• **Description of the task**
Take the entries below and print only the lines from the one with "leaves 2 (pointer (i_block p) 13) ++" through the one with "addr_count))) by lia; rewrite u32_small by lia.", exactly as they stand, both ends included.

### Supplied material

Lemma within_add n b j :
  0 <= b -> 0 <= j -> b mod addr_count ^ Z.of_nat n + j < addr_count ^ Z.of_nat n ->
  (b + j) / addr_count ^ Z.of_nat n = b / addr_count ^ Z.of_nat n /\ within n (b + j) = (within n b + Z.to_nat j)%nat.
Proof.
  pose proof addr_count_eq as (_ & _ & Ha); intros Hb Hj Hlt; unfold within.
  set (P := addr_count ^ Z.of_nat n) in *; assert (HP : 0 < P) by (apply Z.pow_pos_nonneg; lia).
  pose proof (Z.mod_pos_bound b P HP) as Hm; pose proof (Z.div_mod b P ltac:(lia)) as Hd.
  rewrite <- (Z.div_unique (b + j) P (b / P) (b mod P + j)) by lia.
  rewrite <- (Z.mod_unique (b + j) P (b / P) (b mod P + j)) by lia; lia.
Qed.

Lemma within_lt n b p v k : leaves n p !! (within n b + k)%nat = Some v -> b mod addr_count ^ Z.of_nat n + Z.of_nat k < addr_count ^ Z.of_nat n.
Proof.
  pose proof addr_count_eq as (_ & _ & Ha); intros H; apply lookup_lt_Some in H; rewrite length_leaves in H.
  assert (HP : 0 < addr_count ^ Z.of_nat n) by (apply Z.pow_pos_nonneg; lia).
  pose proof (Z.mod_pos_bound b _ HP); apply Nat2Z.inj_lt in H; rewrite pow_nat in H; unfold within in H; lia.
Qed.

(** What a walk over [n] levels answers. *)
Definition walked (n : nat) (start block : Z) (r : Z * option Z * St) : Prop :=
  exists v cnt st, r = (v, Some cnt, st) /\ reader_ok st /\ 0 <= v < 4294967296 /\
    leaves n start !! within n block = Some v /\ 0 < cnt /\
    (no_gap n start block -> cnt <= addr_count /\
      forall j, 0 <= j < cnt -> leaves n start !! (within n block + Z.to_nat j)%nat = Some (run v j)).

Lemma within_0 b : within 0 b = 0%nat.
Proof. unfold within; cbn [Z.of_nat Z.pow]; now rewrite Z.mod_1_r. Qed.

Lemma last_table start block st :
  reader_ok st -> start <> 0 -> 0 <= block ->
  let k := block / addr_count ^ Z.of_nat 0 mod addr_count in
  walked 1 start block (scan_set_nblocks (bytes start) k (addr_count - k), st).
Proof.
  pose proof addr_count_eq as (_ & _ & Ha); intros Hst Hs Hb k.
  assert (Ek : k = block mod addr_count) by (unfold k; cbn [Z.of_nat Z.pow]; now rewrite Z.div_1_r).
  pose proof (Z.mod_pos_bound block addr_count ltac:(lia)) as Hk.
  destruct (scan_set_spec (bytes start) k (addr_count - k) ltac:(lia) (pointer_range _ _)) as (cnt & E & Hc & Hrun).
  pose proof (leaves_within 0 start) as Hleaf.
  exists (pointer (bytes start) k), cnt, st; split; [now rewrite E|split; [done|split; [apply pointer_range|]]].
  split; [now rewrite (Hleaf block Hs Hb), within_0|split; [lia|]]; intros _; split; [lia|]; intros j Hj.
  destruct (within_add 1 block j Hb ltac:(lia)) as [_ Hw]; [rewrite Z.pow_1_r; lia|].
  rewrite <- Hw, (Hleaf (block + j) Hs ltac:(lia)), <- Hrun by lia; cbn [leaves].
  rewrite within_0; cbn [lookup list_lookup]; do 2 f_equal; cbn [Z.of_nat Z.pow]; rewrite Z.div_1_r, Ek.
  pose proof (Z.div_mod block addr_count ltac:(lia)) as Hd; symmetry.
  apply (Z.mod_unique (block + j) addr_count (block / addr_count)); lia.
Qed.

(** A table that is missing: a run of zeroes as long as all that is behind it, wherever
    in it the block is. *)
Lemma missing_table n block st :
  (n <= 2)%nat -> reader_ok st -> 0 <= block ->
  walked (S n) 0 block (0, Some (u32 (Z.shiftl addr_count (Z.of_nat n * addr_shift))), st).
Proof.
  pose proof addr_count_eq as (Ea & Hs & Ha); intros Hn Hst Hb.
  assert (HP : 0 < addr_count ^ Z.of_nat (S n)) by (apply Z.pow_pos_nonneg; lia).
  assert (HP2 : addr_count ^ Z.of_nat (S n) <= 1024 ^ 3).
  { transitivity (1024 ^ Z.of_nat (S n)); [apply Z.pow_le_mono_l; lia|apply Z.pow_le_mono_r; lia]. }
  change (1024 ^ 3) with 1073741824 in HP2.
  assert (E : u32 (Z.shiftl addr_count (Z.of_nat n * addr_shift)) = addr_count ^ Z.of_nat (S n)).
  { rewrite Z.shiftl_mul_pow2, Z.mul_comm, (Z.mul_comm (Z.of_nat n)), Z.pow_mul_r, <- Ea, Z.mul_comm by lia.
    rewrite <- Z.pow_succ_r, <- Nat2Z.inj_succ by lia; apply u32_small; lia. }
  rewrite E; exists 0, (addr_count ^ Z.of_nat (S n)), st.
  split; [done|split; [done|split; [lia|split; [|split; [lia|now intros [H _]]]]]].
  cbn [leaves Z.eqb]; apply lookup_replicate; split; [done|].
  apply Nat2Z.inj_lt; rewrite pow_nat; unfold within; pose proof (Z.mod_pos_bound block _ HP); lia.
Qed.

Lemma indirect_spec n : forall start block blk idx st,
  (n <= 2)%nat -> reader_ok st -> 0 <= start < 4294967296 -> 0 <= block ->
  exists r, bmap_indirect block_shift (S n) start block blk idx st = Some r /\ walked (S n) start block r.
Proof.
  pose proof addr_count_eq as (Ea & Hs & Ha); induction n as [|n IH]; intros start block blk idx st Hn Hst Hstart Hb;
    cbn [bmap_indirect]; (destruct (Z.eqb_spec start 0) as [->|Hs0]; [eexists; split; [reflexivity|now apply missing_table]|]);
    destruct (read_block_ok st start Hst ltac:(lia)) as (st1 & -> & Hst1); rewrite index_eq by done.
  - eexists; split; [reflexivity|now apply last_table].
  - fold (bmap_indirect (reader := reader) block_shift).
    set (k := block / addr_count ^ Z.of_nat (S n) mod addr_count).
    destruct (IH (pointer (bytes start) k) block (bytes start) k st1 ltac:(lia) Hst1 (pointer_range _ _) Hb) as (r & E & H).
    exists r; split; [exact E|].
    destruct H as (v & cnt & st2 & -> & Hst2 & Hv & Hl & Hc & Hrun); exists v, cnt, st2.
    split; [done|split; [done|split; [done|split; [now rewrite leaves_within by done|split; [done|]]]]].
    intros [_ Hg]; destruct (Hrun Hg) as [Hca Hr]; split; [done|]; intros j Hj; specialize (Hr j Hj).
    pose proof (within_lt _ _ _ _ _ Hr) as Hlt; rewrite Z2Nat.id in Hlt by lia.
    destruct (within_add (S n) block j Hb ltac:(lia) Hlt) as [Hd Hw].
    assert (HP : 0 < addr_count ^ Z.of_nat (S n)) by (apply Z.pow_pos_nonneg; lia).
    destruct (within_add (S (S n)) block j Hb ltac:(lia)) as [_ Hw2].
    { rewrite (Nat2Z.inj_succ (S n)), Z.pow_succ_r, (Z.mul_comm addr_count), Z.rem_mul_r by lia; fold k.
      pose proof (Z.mod_pos_bound (block / addr_count ^ Z.of_nat (S n)) addr_count ltac:(lia)); fold k in H; nia. }
    rewrite <- Hw2, leaves_within, Hd, Hw by (done || lia); exact Hr.
Qed.

(** The inode's pointers. *)
Definition inode_block (p : ext2_pvt) : Prop := length (i_block p) = 60%nat /\ Forall is_byte (i_block p).

(** The number of blocks there are pointers for. *)
Definition map_size : Z := 12 + addr_count + addr_count * addr_count + addr_count * addr_count * addr_count.

(** No table is missing on the way to the block [b] of the file. *)
Definition no_gap_at (p : ext2_pvt) (b : Z) : Prop :=
  if b <? 12 then True
  else if b <? 12 + addr_count then no_gap 1 (pointer (i_block p) 12) (b - 12)
  else if b <? 12 + addr_count + addr_count * addr_count then no_gap 2 (pointer (i_block p) 13) (b - 12 - addr_count)
  else no_gap 3 (pointer (i_block p) 14) (b - 12 - addr_count - addr_count * addr_count).

(** An answer for the block [b]: what the map says, and how long it goes on so. *)
Definition answers (m : list Z) (b : Z) (dense : Prop) (r : Z * option Z * St) : Prop :=
  exists v cnt st, r = (v, Some cnt, st) /\ reader_ok st /\ 0 <= v < 4294967296 /\ m !! Z.to_nat b = Some v /\ 0 < cnt /\
    (dense -> cnt <= addr_count /\ forall j, 0 <= j < cnt -> m !! Z.to_nat (b + j) = Some (run v j)).

Lemma walked_answers n start off pre post b r :
  walked n start (b - off) r -> Z.of_nat (length pre) = off -> off <= b < off + addr_count ^ Z.of_nat n ->
  answers (pre ++ leaves n start ++ post) b (no_gap n start (b - off)) r.
Proof.
  intros (v & cnt & st & -> & Hst & Hv & Hl & Hc & Hr) Hoff Hb; exists v, cnt, st.
  assert (Hw : within n (b - off) = Z.to_nat (b - off)) by (unfold within; now rewrite Z.mod_small by lia).
  assert (Hat : forall j w, 0 <= j -> leaves n start !! (within n (b - off) + Z.to_nat j)%nat = Some w ->
    (pre ++ leaves n start ++ post) !! Z.to_nat (b + j) = Some w).
  { intros j w Hj H; rewrite lookup_app_r by lia; rewrite lookup_app_l.
    - rewrite <- H, Hw; f_equal; lia.
    - apply lookup_lt_Some in H; lia. }
  split; [done|split; [done|split; [done|split; [|split; [done|]]]]].
  - replace b with (b + 0) by lia; apply Hat; [lia|]; now rewrite Nat.add_0_r.
  - intros Hg; destruct (Hr Hg) as [Hca Hrun]; split; [done|]; intros j Hj; apply Hat; [lia|auto].
Qed.

Lemma bmap_traditional_step p b st :
  inode_block p -> reader_ok st -> 0 <= b < map_size ->
  exists r, bmap_traditional block_shift p b st = Some r /\ answers (file_map p) b (no_gap_at p b) r.
Proof.
  pose proof addr_count_eq as (Ea & Hs & Ha); intros [Hp60 Hpb] Hst Hb; unfold map_size in Hb.
  pose proof (fun k => get_32_range (i_block p) (Z.to_nat (4 * k)) Hpb) as Hptr; fold (pointer (i_block p)) in Hptr.
  unfold bmap_traditional, no_gap_at.
  assert (E1 : Z.shiftr (Z.shiftl 1 block_shift) 2 = addr_count).
  { unfold Ext2Map.addr_count, Ext2Map.addr_shift; rewrite <- Z.shiftr_shiftl_l by lia; done. }
  assert (HA2 : addr_count * addr_count <= 1024 * 1024) by nia.
  assert (HA3 : addr_count * addr_count * addr_count <= 1024 * 1024 * 1024) by nia.
  rewrite E1, !Z.shiftl_mul_pow2, <- !Ea, (u32_small (addr_count * addr_count)), (u32_small (addr_count * addr_count * addr_count)) by lia.
  assert (L12 : length (map (pointer (i_block p)) (seqZ 0 12)) = 12%nat) by (rewrite length_map, length_seqZ; done).
  assert (L1 : Z.of_nat (length (leaves 1 (pointer (i_block p) 12))) = addr_count) by (rewrite length_leaves; cbn [Nat.pow]; lia).
  assert (L2 : Z.of_nat (length (leaves 2 (pointer (i_block p) 13))) = addr_count * addr_count)
    by (rewrite length_leaves; cbn [Nat.pow]; lia).
  unfold file_map; destruct (Z.ltb_spec b 12).
  { destruct (scan_set_spec (i_block p) b (12 - b) ltac:(lia) (Hptr b)) as (cnt & -> & Hc & Hrun).
    assert (Hat : forall j, 0 <= j < cnt -> (map (pointer (i_block p)) (seqZ 0 12) ++ leaves 1 (pointer (i_block p) 12) ++
      leaves 2 (pointer (i_block p) 13) ++ leaves 3 (pointer (i_block p) 14)) !! Z.to_nat (b + j) = Some (pointer (i_block p) (b + j))).
    { intros j Hj; rewrite lookup_app_l, list_lookup_fmap, lookup_seqZ_lt by lia; cbn; do 2 f_equal; lia. }
    eexists; split; [reflexivity|]; exists (pointer (i_block p) b), cnt, st.
    split; [done|split; [done|split; [apply Hptr|split; [|split; [lia|]]]]].
    - replace b with (b + 0) by lia; apply Hat; lia.
    - intros _; split; [lia|]; intros j Hj; now rewrite <- Hrun by lia; apply Hat. }
  destruct (Z.ltb_spec (b - 12) addr_count).
  { rewrite (proj2 (Z.ltb_lt b (12 + addr_count))) by lia; rewrite u32_small by lia.
    destruct (indirect_spec 0 (pointer (i_block p) 12) (b - 12) [] 0 st) as (r & -> & Hw); [lia|done|apply Hptr|lia|].
    exists r; split; [done|]; apply walked_answers; [done|lia|cbn; lia]. }
  rewrite (proj2 (Z.ltb_ge b (12 + addr_count))) by lia; destruct (Z.ltb_spec (b - 12 - addr_count) (addr_count * addr_count)).
  { rewrite (proj2 (Z.ltb_lt b (12 + addr_count + _))) by lia; rewrite u32_small by lia.
    destruct (indirect_spec 1 (pointer (i_block p) 13) (b - 12 - addr_count) [] 0 st) as (r & -> & Hw); [lia|done|apply Hptr|lia|].
    exists r; split; [done|]; rewrite app_assoc; replace (b - 12 - addr_count) with (b - (12 + addr_count)) in * by lia.
    apply walked_answers; [done|rewrite length_app; lia|change (Z.of_nat 2) with 2; rewrite Z.pow_2_r; lia]. }
  rewrite (proj2 (Z.ltb_ge b (12 + addr_count + _))) by lia; rewrite (proj2 (Z.ltb_lt (b - 12 - addr_count - _) _)) by lia.
  rewrite u32_small by lia.
  destruct (indirect_spec 2 (pointer (i_block p) 14) (b - 12 - addr_count - addr_count * addr_count) [] 0 st) as (r & -> & Hw);
    [lia|done|apply Hptr|lia|].
  exists r; split; [done|]; rewrite !app_assoc; rewrite <- (app_nil_r (leaves 3 _)).
  replace (b - 12 - addr_count - addr_count * addr_count) with (b - (12 + addr_count + addr_count * addr_count)) in * by lia.
  rewrite app_assoc, <- (app_assoc _ (leaves 3 _)).
  apply walked_answers; [done|rewrite !length_app; lia|change (Z.of_nat 3) with (1 + 2); rewrite Z.pow_add_r, Z.pow_2_r, Z.pow_1_r by lia; lia].
Qed.
End map.

(** ** The extents of a file *)

(** Blocks of a file in a row, and where they are on the disk. *)
Record ext := Ext { e_block : Z; e_len : Z; e_start : Z }.

Definition covers (b : Z) (e : ext) : bool := (e_block e <=? b) && (b <? e_block e + e_len e).
Definition ahead (e e' : ext) : Prop := e_block e + e_len e <= e_block e'.

(** The block on the disk, 0 for none. *)
Definition ext_block (es : list ext) (b : Z) : Z :=
  match find (covers b) es with Some e => e_start e + (b - e_block e) | None => 0 end.

(** A leaf of the tree that holds the extents. *)
Record leaf_of (data : list Z) (es : list ext) : Prop := {
  leaf_magic : eh_magic data = Some EXT4_EXT_MAGIC;
  leaf_depth : eh_depth data = Some 0;
  leaf_entries : eh_entries data = Some (Z.of_nat (length es));
  leaf_entry : forall i e, es !! i = Some e ->
    field_32 data (entry i) = Some (e_block e) /\ field_16 data (entry i + 4) = Some (e_len e) /\
    exists hi lo, field_16 data (entry i + 6) = Some hi /\ field_32 data (entry i + 8) = Some lo /\
      e_start e = hi * 4294967296 + lo;
  leaf_range : forall e, e ∈ es -> 0 <= e_block e /\ 0 <= e_len e < 65536 /\ e_block e + e_len e <= 4294967296 /\
    0 < e_start e < 281474976710656;
  leaf_sorted : StronglySorted ahead es
}.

######

• **Response box**
      leaves 2 (pointer (i_block p) 13) ++ leaves 3 (pointer (i_block p) 14)) !! Z.to_nat (b + j) = Some (pointer (i_block p) (b + j))).
    { intros j Hj; rewrite lookup_app_l, list_lookup_fmap, lookup_seqZ_lt by lia; cbn; do 2 f_equal; lia. }
    eexists; split; [reflexivity|]; exists (pointer (i_block p) b), cnt, st.
    split; [done|split; [done|split; [apply Hptr|split; [|split; [lia|]]]]].
    - replace b with (b + 0) by lia; apply Hat; lia.
    - intros _; split; [lia|]; intros j Hj; now rewrite <- Hrun by lia; apply Hat. }
  destruct (Z.ltb_spec (b - 12) addr_count).
  { rewrite (proj2 (Z.ltb_lt b (12 + addr_count))) by lia; rewrite u32_small by lia.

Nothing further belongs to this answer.